Naturally, Sunak tried to pitch this retreat as to protect voters from individual costs. No consideration, of course, of a government-funded scheme to fit new electric boilers in all homes, or of a plan for environmentally sound, integrated, free-to-use public transport to reduce the demand for cars. Not to mention no plans to reverse their intransigence on public sector pay – by offering a decent cost of living pay rise to doctors, for example, to end their ongoing strikes.
Those around Sunak are desperate to present these ‘changes’ as an exciting rebrand. The Prime Minister, they claim, is finally able to throw off the image forced upon him by his roles in other governments and be ‘his own man’, the type of Tory he really is at heart – sensible, steady, economically prudent, willing to make ‘tough choices’.
There is nothing new about a politician attempting to convince workers to applaud them for making the ‘tough choice’ to attack our living standards, jobs, climate security, in favour of some imagined ‘greater good’ (read: good for the super-rich).

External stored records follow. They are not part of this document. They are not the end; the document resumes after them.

(** [s.split()]: the maximal runs of characters that are not
    whitespace.  [cur] is the run being read, last character first. *)
Fixpoint split_ws (cur : str) (s : str) : list str :=
  match s with
  | [] => if truthy cur then [rev cur] else []
  | c :: s' =>
      if isspace c then
        if truthy cur then rev cur :: split_ws [] s' else split_ws [] s'
      else split_ws (c :: cur) s'
  end.

Definition split (s : str) : list str := split_ws [] s.

(** No character of [piece] is whitespace. *)
Definition no_space (piece : str) : bool :=
  forallb (fun c => negb (isspace c)) piece.

Definition parse_merges (content : str) : list (list str) :=
  let lines := tl (split_on LF (strip content)) in
  map split (filter (fun line => truthy (strip line)) lines).

End Merges.

(** ** tokenizer.py *)
Module Tokenizer.
Import PyStr.

Definition EOT_TOKEN : Z := 50257.
Definition SOT_TOKEN : Z := 50258.
Definition TRANSLATE_TOKEN : Z := 50358.
Definition TRANSCRIBE_TOKEN : Z := 50359.
Definition NO_TIMESTAMPS_TOKEN : Z := 50363.
Definition TIMESTAMP_BEGIN : Z := 50364.

Definition LANGUAGES_display : list (string * Z) :=
  [ ("en", 50259); ("zh", 50260); ("de", 50261); ("es", 50262); ("ru", 50263);
    ("ko", 50264); ("fr", 50265); ("ja", 50266); ("pt", 50267); ("tr", 50268);
    ("pl", 50269); ("ca", 50270); ("nl", 50271); ("ar", 50272); ("sv", 50273);
    ("it", 50274); ("id", 50275); ("hi", 50276); ("fi", 50277); ("vi", 50278);
    ("he", 50279); ("uk", 50280); ("el", 50281); ("ms", 50282); ("cs", 50283);
    ("ro", 50284); ("da", 50285); ("hu", 50286); ("ta", 50287); ("no", 50288);
    ("th", 50289); ("ur", 50290); ("hr", 50291); ("bg", 50292); ("lt", 50293);
    ("la", 50294); ("mi", 50295); ("ml", 50296); ("cy", 50297); ("sk", 50298);
    ("te", 50299); ("fa", 50300); ("lv", 50301); ("bn", 50302); ("sr", 50303);
    ("az", 50304); ("sl", 50305); ("kn", 50306); ("et", 50307); ("mk", 50308);
    ("br", 50309); ("eu", 50310); ("is", 50311); ("hy", 50312); ("ne", 50313);
    ("mn", 50314); ("bs", 50315); ("kk", 50316); ("sq", 50317); ("sw", 50318);
    ("gl", 50319); ("mr", 50320); ("pa", 50321); ("si", 50322); ("km", 50323);
    ("sn", 50324); ("yo", 50325); ("so", 50326); ("af", 50327); ("oc", 50328);
    ("ka", 50329); ("be", 50330); ("tg", 50331); ("sd", 50332); ("gu", 50333);
    ("am", 50334); ("yi", 50335); ("lo", 50336); ("uz", 50337); ("fo", 50338);
    ("ht", 50339); ("ps", 50340); ("tk", 50341); ("nn", 50342); ("mt", 50343);
    ("sa", 50344); ("lb", 50345); ("my", 50346); ("bo", 50347); ("tl", 50348);
    ("mg", 50349); ("as", 50350); ("tt", 50351); ("haw", 50352); ("ln", 50353);
    ("ha", 50354); ("ba", 50355); ("jw", 50356); ("su", 50357) ]%string.

(** The class attribute [LANGUAGES]. *)
Definition LANGUAGES : PyDict.dict str Z :=
  PyDict.of_pairs eqb (map (fun kv => (lit (fst kv), snd kv)) LANGUAGES_display).

(** What [_load_tokenizer] finds for [vocab.json] in the model
    directory: no file, a file [json.load] rejects, or the members of
    the JSON object in file order. *)
Inductive vocab_file : Type :=
| Missing
| Malformed
| Parsed (members : list (str * Z)).

(** What it finds for [merges.txt]: no file, a file that cannot be
    opened or decoded, or the text [f.read()] returns. *)
Inductive merges_file : Type :=
| NoMerges
| UnreadableMerges
| MergesText (content : str).

Record WhisperTokenizer : Type := {
  vocab : PyDict.dict str Z;
  inv_vocab : PyDict.dict Z str;
  merges : list (list str)
}.

(** [{v: k for k, v in self.vocab.items()}] *)
Definition invert (d : PyDict.dict str Z) : PyDict.dict Z str :=
  PyDict.of_pairs Z.eqb (map (fun kv => (snd kv, fst kv)) (PyDict.items d)).

(** The second half of [_load_tokenizer], on the fields the first half
    has set. *)
Definition load_merges (v : PyDict.dict str Z) (inv : PyDict.dict Z str)
           (m : merges_file) : result WhisperTokenizer :=
  match m with
  | NoMerges => Ok {| vocab := v; inv_vocab := inv; merges := [] |}
  | UnreadableMerges => Raise ExternalError
  | MergesText content =>
      Ok {| vocab := v; inv_vocab := inv; merges := Merges.parse_merges content |}
  end.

The reality is that Sunak is the same as all the rest – committed to defending the interests of big business and the capitalist system. And while he is trying to distance himself in words from Boris Johnson’s populism, these ‘new’ policies are in fact making clear that he will continue to ratchet up the Tories’ reactionary culture wars as a central part of his general election campaign.
Disgustingly, Labour’s Keir Starmer has shown time and again that his response will only be to try to out-Tory the Tories. As we enter the party conference season, we can expect an avalanche of rebranded policies from all wings of the establishment, and none with the needs and wants of ordinary people at their heart.
Working class, young, and oppressed people need our own party – one that organises in workplaces, communities and on campuses. Such a party could fight for a socialist programme on jobs, homes and services; against racism, sexism, LGBTQphobia and all oppression and to end the climate crisis. Socialist Alternative is actively fighting for such a party.